Written by Nick Unander, 4th degree black belt in Jiu-Jitsu, head instructor at Baddogbjj.com.
Jiu-Jitsu is a combat sport that requires a high level of skill and mental toughness. It’s not uncommon for practitioners to become emotionally invested in their performance during training and competition. However, allowing your ego and emotions to control you during grappling can lead to poor decision-making and negative outcomes.
One of the key factors in controlling your ego and emotional state during Jiu-Jitsu grappling is to remain calm and focused. When faced with a difficult situation, such as being in a submission hold, it’s essential to stay composed and avoid panicking. This can help you think clearly and find a way out of the position.
Another crucial element is learning to accept that losing is a part of the learning process. No one is perfect, and everyone loses at some point, even black belts. It’s important to approach training with a humble attitude and a willingness to learn from mistakes. This can help you maintain perspective and avoid becoming too emotionally invested in the outcome of a single training session or competition.
Communicating effectively with your training partners and instructor is also essential. If you’re feeling frustrated or overwhelmed during a grappling session, it’s crucial to let your training partner or instructor know. This can help them provide you with support and guidance to help you work through the situation.
Lastly, it’s important to remember that Jiu-Jitsu is a martial art that values respect and sportsmanship. Allowing your ego and emotions to control you during training or competition goes against these fundamental principles.
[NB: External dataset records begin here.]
(* ===== verification/VideoTransport.v ===== *)
(** Video transport (common/include/nstu/video_transport.hpp,
    common/src/video_transport.cpp): packetizer and datagram codec, jitter
    buffer, NACK policy and its message, keyframe scheduler.  Times are
    [steady_clock] ticks; configured delays are milliseconds. *)

From S2P Require Import Prelude Wire Codec Protocol Auth FrameReassembler.
Import ReaderNotations Protocol.
#[local] Open Scope nstu_scope.

Module VideoTransport.

Definition ms (delay : Z) : Z := delay * FrameReassembler.ticks_per_millisecond.

(** ** Datagrams *)

Record VideoDatagram := mkDatagram {
  vd_header : VideoPacketHeader;
  vd_tag : bytes;
  vd_payload : bytes
}.

Definition datagram_wire (d : VideoDatagram) : bytes :=
  if negb (vh_payload_bytes (vd_header d) =? len (vd_payload d)) then []
  else
    let header_wire := encode_video_header (vd_header d) in
    if bool_decide (header_wire = []) then []
    else header_wire ++ vd_tag d ++ vd_payload d.

Record PacketizerConfig := mkPacketizerConfig {
  maximum_datagram_bytes : Z;
  maximum_fragments : Z
}.

Record VideoPacketizer := mkPacketizer {
  pk_config : PacketizerConfig;
  pk_stream_id : Z;
  pk_next_packet_sequence : Z;
  pk_next_frame_id : Z;
  pk_initialized : bool
}.

Definition overhead : Z := kVideoHeaderBytes + Auth.kVideoAuthTagBytes.

Definition packetizer_create (config : PacketizerConfig) : VideoPacketizer :=
  mkPacketizer
    (mkPacketizerConfig
       (FrameReassembler.clamp (maximum_datagram_bytes config) (overhead + 1) 65507)
       (FrameReassembler.clamp (maximum_fragments config) 1 16384))
    0 0 0 false.

Definition packetizer_reset (s : VideoPacketizer) (stream_id first_packet_sequence
    first_frame_id : Z) : VideoPacketizer :=
  mkPacketizer (pk_config s) stream_id first_packet_sequence first_frame_id
    (negb (stream_id =? 0)).

Section Datagrams.
Variable bcrypt_hmac : bytes -> bytes -> option bytes.

(** The header of fragment [index] of the access unit. *)
Definition fragment_header (s : VideoPacketizer) (capture_time : Z) (keyframe : bool)
    (fragment_count index fragment_bytes : Z) : VideoPacketHeader :=
  let flags := if keyframe then flag_keyframe else flag_none in
  let flags :=
    if index + 1 =? fragment_count then Z.lor flags flag_end_of_frame else flags in
  mkVideoPacketHeader kVideoVersion flags (pk_stream_id s)
    (pk_next_packet_sequence s + index) (pk_next_frame_id s)
    (index mod 65536) (fragment_count mod 65536) (fragment_bytes mod 4294967296)
    capture_time.
(** A response whose header fields have their C++ types. *)
Definition typed_response (r : StateResponse) : Prop :=
  length (sp_package_digest r) = 32%nat /\ length (sp_client_id r) = 16%nat /\
  length (sp_session_id r) = 16%nat /\ length (sp_state_hash r) = 32%nat /\
  length (sp_last_event_hash r) = 32%nat /\ u64 (sp_highest_contiguous_sequence r) /\
  u16 (sp_chunk_index r) /\ u16 (sp_chunk_count r) /\
  Forall (fun a => length (as_event_hash a) = 32%nat /\ u32 (as_question_revision a) /\
                   u64 (as_sequence a)) (sp_answers r).

(** ** Strings on the wire *)

Lemma valid_text_len v m ae : valid_text v m ae = true -> len v <= m.
Proof. unfold valid_text. destruct (_ || _) eqn:E; [done|]. bool_to_prop. lia. Qed.

Lemma valid_text_weaken v m : valid_text v m false = true -> valid_text v m true = true.
Proof.
  unfold valid_text. cbn [negb andb orb].
  destruct (bool_decide (v = []) || _) eqn:E; [done|]. by apply orb_false_iff in E as [_ ->].
Qed.

Lemma rbind_read_string {B} l s rest m ae (k : bytes -> reader B) :
  valid_text s m ae = true -> l = len s -> rbind (read_string l m ae) k (s ++ rest) = k s rest.
Proof.
  intros Hs ->. pose proof (valid_text_len _ _ _ Hs). unfold read_string.
  rewrite !rbind_assoc, rbind_guard by lia.
  rewrite rbind_assoc, rbind_read_bytes by (unfold len; lia).
  rewrite rbind_assoc, rbind_guard by done. done.
Qed.

Lemma rbind_read_string_end {B} l s m ae (k : bytes -> reader B) :
  valid_text s m ae = true -> l = len s -> rbind (read_string l m ae) k s = k s [].
Proof. intros Hs ->. rewrite <- (app_nil_r s) at 2. by apply rbind_read_string. Qed.

Lemma read_string_inv l m ae input s rest :
  read_string l m ae input = Some (s, rest) ->
  input = s ++ rest /\ valid_text s m ae = true /\ length s = Z.to_nat l.
Proof. unfold read_string. intros H. reader_inv. done. Qed.

(** Peel strings and byte arrays off the input of a decoder in turn. *)
Ltac string_run :=
  repeat first [reader_step; cbv beta
               | rewrite rbind_read_string by first [eassumption | reflexivity]
               | rewrite rbind_read_string_end by first [eassumption | reflexivity]].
It’s crucial to approach every training session or competition with a sense of respect for your training partners and opponents, regardless of their skill level or experience.
In conclusion, controlling your ego and emotional state during Jiu-Jitsu grappling is essential for improving your skills, avoiding injuries, and maintaining a healthy attitude towards the sport. By remaining calm and focused, accepting losses as part of the learning process, communicating effectively, and approaching training with respect and sportsmanship, you can become a better practitioner and enjoy the journey of learning Jiu-Jitsu.